The global governance institutions that structure economic relations between industrialized and developing countries have been contested since their inception. This contribution revisits elements of the struggle over the ‘new international economic order’, or NIEO, in the 1970s. Contemporaneous observers and political leaders saw the initiative as part of the first major shift in global power after 1945. Using strategies of rhetorical coercion and persuasion that aimed to radically reform global economic governance, a large coalition of developing nations proposed a reform agenda designed to expand the authority of the United Nations and reduce the importance of Bretton Woods institutions. In response, a small coalition of industrialized countries adopted strategies of cooptation that entailed ‘case‐by‐case’ cooperation with developing countries with the goal of limiting overall reforms. The contribution uses historical archives from deliberations within and among industrialized countries to reveal the sources behind their response to the NIEO and follow‐up initiatives. It shows that industrialized countries chose to deemphasize strategies of argumentation in favor of strategies of cooptation in their efforts to limit transformative change in global economic governance.

Policy Implications

  • Global economic governance has been historically contested, but fundamental reform has been elusive. The scope of reform has remained heavily constrained by institutional designs from the 1940s and efforts by large industrialized economies to limit reform. Contemporary balances of global power make it unlikely that past impasses will be overcome.
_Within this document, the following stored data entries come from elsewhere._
(** * A dependency-aware task scheduler: layered execution of a task DAG

    Shallow embedding of the Go package [graph] of the repository
    (two variants of the same file: [src/graph/task.go], whose [Execute]
    takes an [ExecuteOptions] value, and [src/unnamed/part_000], whose
    [Execute] takes functional options), and proofs about layer
    assignment, construction errors and layered execution. *)

From stdpp Require Import gmap strings list fin_maps sorting.
From Stdlib Require Import ZArith Lia.

#[local] Set Warnings "-clear-no-such-hyp".

Local Open Scope string_scope.
Local Open Scope Z_scope.
Local Open Scope list_scope.

(** ** The dependency store *)

(** Modelled from the spec: the dependency store is the external library
    [github.com/dominikbraun/graph], which is not part of the repository.
    The embedding follows the contract of section 6 of the specification
    (vertex insertion keyed by the task identifier, edge insertion between
    two existing vertices that fails when an endpoint is absent, and a
    topological sort that yields a linear order or a cycle failure), for a
    directed graph created by [graph.New(hash, graph.Directed())]. As the
    library does, inserting an edge that is already present fails. *)
Module Store.

Inductive Error :=
| ErrVertexAlreadyExists
| ErrSourceNotFound (hash : string)
| ErrTargetNotFound (hash : string)
| ErrEdgeAlreadyExists
| ErrCycle.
  • Supporters and opponents of fundamental change in global economic governance have used a variety of rhetorical and bargaining strategies to shape paths of institutional development. Industrialized economies have long favored cooptation strategies, while developing nations have shifted from strategies of rhetorical coercion to strategies of principled persuasion. Major shifts in these choices are unlikely given existing distributions of global power.
  • A necessary condition for fundamental reform to global economic governance is agreement among G7 members. While the role of the G7 is less apparent today in a context of more organizations and populist nationalism, the reliance on strategies of cooptation by G7 members have had long legacies that continue to give its members disproportionate power over global economic governance reform.
  • Unity among developing nations is not sufficient to produce major changes in global economic governance. Coalitions of developing nations face formidable obstacles in transforming global economic governance. Reform is more likely to come in incremental steps than through transformative agendas.